» **MATERIAL PROVIDED**
(** The destination of a template file whose parent is done can be opened
    for writing. *)
Lemma dest_writable seen s rel content :
  underway T D fs0 env seen s ->
  rel <> [] ->
  fs_lookup (T ++ rel) (Some fs0) = Some (File content) ->
  removelast rel = [] \/ In (removelast rel) seen ->
  forall t, exists n, fs_write (D ++ rel) t (Some (st_fs s)) = Some (Some n).
Proof.
  intros U Hne E Hpar t.
  assert (Hrel : rel = removelast rel ++ [List.last rel ""])
    by (now apply app_removelast_last).
  assert (Hparent : is_dir (fs_lookup (D ++ removelast rel) (Some (st_fs s))) = true).
  { destruct (decide (removelast rel = [])) as [Hp|Hp].
    - rewrite Hp, app_nil_r. apply (uw_dest _ _ _ _ _ _ U).
    - destruct Hpar as [Hq|Hq]; [contradiction|].
      pose proof (uw_seen _ _ _ _ _ _ U _ Hq) as Hthere.
      assert (Hd : is_dir (fs_lookup (T ++ removelast rel) (Some fs0)) = true).
      { apply (lookup_below_dir _ [List.last rel ""] _ (File content)); [|discriminate].
        now rewrite <- app_assoc, <- Hrel. }
      destruct (fs_lookup (D ++ removelast rel) (Some (st_fs s))) as [[u|?]|] eqn:E2;
        [|reflexivity|congruence].
      exfalso. pose proof (uw_files _ _ _ _ _ _ U _ Hp) as Hf.
      rewrite E2 in Hf. specialize (Hf eq_refl). congruence. }
  assert (Hnot : is_dir (fs_lookup (D ++ rel) (Some (st_fs s))) = false).
  { destruct (is_dir (fs_lookup (D ++ rel) (Some (st_fs s)))) eqn:E3; [|reflexivity].
    apply (uw_dirs _ _ _ _ _ _ U rel Hne) in E3. rewrite E in E3. discriminate. }
  destruct (fs_write_ok (D ++ removelast rel) (List.last rel "") t (Some (st_fs s)) Hparent)
    as (n & Hn).
  { now rewrite <- app_assoc, <- Hrel. }
  rewrite <- app_assoc, <- Hrel in Hn. eauto.
Qed.

Lemma underway_written seen s rel content t n :
  underway T D fs0 env seen s ->
  rel <> [] ->
  fs_lookup (T ++ rel) (Some fs0) = Some (File content) ->
  fs_write (D ++ rel) t (Some (st_fs s)) = Some (Some n) ->
  underway T D fs0 env (rel :: seen) (set_fs n s).
Proof.
  intros U Hne E Hn. apply underway_step; auto.
  - rewrite E. discriminate.
  - intros q Hq. eapply fs_write_elsewhere; eauto.
  - intros q r Heq Hr. unfold fs_write in Hn. eapply at_path_ancestors; eauto.
  - now rewrite (fs_write_is_file _ _ _ _ Hn), E.
  - now rewrite (fs_write_is_file _ _ _ _ Hn), E.
Qed.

» **PROMPT**
In the records above, how many lines contain the string "content"? Reply with the number only.

» **EXERCISE RESPONSE**
5